7 practice the sacrament of the Eucharist but without faith he does this for himself, he does this only because he wants to be justified. This is an evil work. Another man can practice the sacrament of the Eucharist through faith in God, that by this work he simply glorifies Christ (Luther, Freedom, 98). He does not do this work for himself, but only because of his faith. This is a good work, and would be impossible to do as a good work without faith in the gospel of Christ. A popular argument arising against Luther’s doctrine is that relying solely on faith almost gives men a ‘license to sin’. It is not surprising that statements like: “no evil work makes [man] wicked or damns him” (Luther, Freedom, 103) would result in such arguments. Saying that evil works have no impact on the soul’s fate implies that evil works have no consequences—that even evildoers can go to heaven. This is contrary to what Luther’s doctrine teaches. Luther refers to Paul’s own account of struggling with sin: “For in my inner being I delight in God’s law; but I see another law at work in the members of my body, waging war against the law of my mind and making me a prisoner of the law of sin” (Romans 7:22-23). Men, in so long as they are in the body will have the desire “to serve the world and seek [his own] advantage” (Luther, Freedom, 101). Luther does not support sinful nature, but asserts that in this life it is impossible to be without it. He does suggest that by doing works—by faith—one can “control his own body” (Luther, Freedom, 101). This emphasis is not on total control but rather on the soul’s “desire that all things, and especially its own body, shall be purified” (Luther, Freedom, 101). Through faith the soul will struggle against the body’s innate human nature for control until the soul is free of the body through death. Until death “[the] mind [is] a slave to God's law, but [the body is] a slave to the law of sin” (Romans 7:25). Man is not free to sin, but rather resists sin by faith and through that faith with works.

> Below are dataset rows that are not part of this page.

(** * Plan-Execute-Recover engine of ai-agent-engine: a shallow embedding

    The development follows the Python sources of the engine:

    - [core/failure_classifier.py]  (FailureType, classify_failure)
    - [core/state.py]               (DependencyState)
    - [tools/schemas.py]            (Step, PlannerOutput, ExecutionResult)
    - [core/planner_validator.py]   (validate_plan and its checks)
    - [core/executor.py]            (execute_plan)
    - [core/replanner.py]           (replan_gateway)
    - [core/agent.py]               (run_with_recovery, run_agent)
    - [app/runner.py], [tools/registry.py]  (run_tool)
    - [tools/usage_tracker.py]      (QuotaManager, track_cost)
    - [core/responder.py]           (respond)

    Python [int] is [Z], [str] is [string] (ASCII text), a [dict] used as a
    map is a [gmap], a [set] is a [gset].  Exceptions are explicit sums.
    Plans, steps and dependency declarations are the typed records of the
    data model; a tool result is the dict of [tool_response], any of whose
    keys but ["success"] may be missing.  The tools, the planner and the
    quota manager are an interface over an explicit outside world, so that
    every statement holds for all of their behaviours; the runner and the
    quota manager are also modelled on their own, over the handlers of the
    tools and over the usage file.  Log lines are left out, but for the two
    whose evaluation can raise; wall-clock durations enter only through
    the answer of a handler that was late.  The methods of the quota
    manager may raise, as every collaborator may.  The [while True] loop of
    [run_with_recovery] takes fuel and is shown to return.  The recursion of
    [dfs] takes the number of frames the interpreter leaves it: when they
    run out, [RecursionError] is raised. *)

From Stdlib Require Import Ascii String.
From stdpp Require Import gmap strings list pretty relations.

Open Scope Z_scope.
Open Scope string_scope.

(* ===================================================================== *)
(** * Python string primitives used by the engine                          *)
(* ===================================================================== *)

Module PyStr.

(** [c.lower()] on one ASCII character. *)
Definition lower_ascii (c : ascii) : ascii :=
  let n := nat_of_ascii c in
  if ((65 <=? n)%nat && (n <=? 90)%nat)%bool then ascii_of_nat (n + 32) else c.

8 Luther’s doctrine of justification by faith alone has many other minor details, but the core of his argument is against the belief of justification through works. In proving that all works without faith are evil, Luther contradicted the popular belief of Catholic doctrine. Luther’s doctrine extends to the belief that justification does not require the services of the church through confession or prayer. It is no wonder that the church resisted this doctrine, considering the implications. Luther’s doctrine “threatened to take away from the…church any role in forgiveness” (McGrath 104), and in turn most, if not all,of its power. In a world so used to finding salvation through the payment of indulgences and through penance it was simply unacceptable that people could become justified without the church. Besides, a lot of power and money were at stake. Luther always claimed that nothing in his doctrine was in disagreement with the Catholic Church (Luther, Scholastic, 72), but that the church had simply misinterpreted the gospel and the words of St. Augustine. He only requested “that the church clarify its teaching on forgiveness” (McGrath 104) and through that request came the Protestant Reformation.